Immune Response followingTdap Vaccine in Pregnancy

Many vaccine-preventable diseases, like influenza, pertussis, and tetanus cause substantial morbidity and mortality in pregnant women, newborns and infants. Immunization during pregnancy has the potential to provide protection to the newborn and infant by the transplacental transfer of vaccine-specific maternal antibodies. However, the immunobiology underlying immunization during pregnancy, that leads to the protection of the newborn are not understood. Current vaccine formulations were designed for and tested in non-pregnant populations; yet substantial immune modulations take place during different stages of pregnancy and potentially can impact the humoral response following maternal immunization. The investigators thus have insufficient data on quantity and quality of the immune response during pregnancy and how this relates to immunity provided from the mother to the newborn. First, The investigators hypothesize that the nature and breadth of the humoral immune response following vaccination differs in pregnant and non-pregnant vaccinees. Next, The investigators hypothesize that the vaccine-specific antibodies that cross the placenta, comprise distinct repertoire features thus, the placenta functions as a differential barrier for antibody transfer. To test these hypotheses, The investigators will use proteomic and genomic/transcriptomic measurements of antibody repertoires in the maternal and cord blood compartments.
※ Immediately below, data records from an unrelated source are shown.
(** For a 0/1 valuation and a penalty radius that is not negative, the
    objective is at least [170 * exp_expansion_1 1] for each cell of the
    grid that holds a tower; in particular it is not negative, although
    [exp_expansion_1] is negative at [0]: a tower always counts
    itself. *)
Theorem objective_rule_lower_bound (inst : Instance) (t : valuation) :
  (forall x y, t x y = 0 \/ t x y = 1) ->
  (0 <= penalty_radius inst)%Z ->
  170 * exp_expansion_1 1
  * Rsum (map (fun x => Rsum (map (fun y => t x y)
                                (range (grid_side_length inst))))
            (range (grid_side_length inst)))
  <= objective_rule inst t
  /\ 0 <= objective_rule inst t.
Proof.
  intros Hbin Hr.
  pose proof (exp_expansion_1_from_1 1 ltac:(lra)) as [Hpos _].
  assert (Hlow :
            170 * exp_expansion_1 1
            * Rsum (map (fun x => Rsum (map (fun y => t x y)
                                          (range (grid_side_length inst))))
                      (range (grid_side_length inst)))
            <= objective_rule inst t).
  { rewrite objective_rule_sum, <- Rsum_scal.
    apply Rsum_le. intros x Hx. rewrite <- Rsum_scal.
    apply Rsum_le. intros y Hy.
    destruct (Hbin x y) as [E | E]; rewrite E; [lra |].
    assert (Hw : 1 <= w_xy inst t x y).
    { apply In_range in Hx, Hy.
      rewrite w_xy_sum.
      rewrite (Rsum_points_within_radius_center
                 (fun p => t (Point.x p) (Point.y p)) (Point.mk x y) _ _ Hr Hx Hy).
      simpl. rewrite E.
      pose proof (Rsum_nonneg
                    (fun p => t (Point.x p) (Point.y p))
                    (filter (fun p => negb (Point.eqb p (Point.mk x y)))
                       (Point.points_within_radius (Point.mk x y)
                          (penalty_radius inst) (grid_side_length inst)))) as Hn.
      assert (0 <= Rsum (map (fun p => t (Point.x p) (Point.y p))
                           (filter (fun p => negb (Point.eqb p (Point.mk x y)))
                              (Point.points_within_radius (Point.mk x y)
                                 (penalty_radius inst) (grid_side_length inst))))).
      { apply Hn. intros p _. destruct (Hbin (Point.x p) (Point.y p)) as [F | F];
          rewrite F; lra. }
      lra. }
    pose proof (exp_expansion_1_from_1 _ Hw) as [_ Hle]. nra. }
  split; [exact Hlow |].
  assert (0 <= Rsum (map (fun x => Rsum (map (fun y => t x y)
                                           (range (grid_side_length inst))))
                       (range (grid_side_length inst)))).
  { apply Rsum_nonneg. intros x _. apply Rsum_nonneg. intros y _.
    destruct (Hbin x y) as [E | E]; rewrite E; lra. }
  nra.
Qed.

Lemma objective_rule_lower_bound_sample :
  0 <= objective_rule Samples.two_cities Samples.all_ones.
Proof.
  apply (objective_rule_lower_bound Samples.two_cities Samples.all_ones).
  - intros x y. right. reflexivity.
  - simpl. lia.
Defined.

End ModelFacts.

(** ** The command line *)

Section MainFacts.
Import Ascii String Main.
Local Open Scope string_scope.

Lemma split_not_nil (s : string) : split s <> [].
Proof.
  destruct s as [| c s]; simpl; [discriminate |].
  destruct (Ascii.eqb c slash); [discriminate |].
  destruct (split s); discriminate.
Qed.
The measurements will be based on antibody clonal diversity/frequency, V(D)J germline usage and SHM, where we expect to find changes in i) vaccine-specific B cell frequency, antibody clonal diversity, germline usage and SHM in pregnant women and ii) distinct repertoire features in the transplacental vaccine-specific antibody compartment compared the maternal compartment. The investigators will utilize deep sequencing and proteomic technologies to provide, for the first time, insight into the immunobiology of a promising intervention aimed to prevent early life infectious morbidity and mortality and establish new research avenues for vaccine research in vulnerable populations.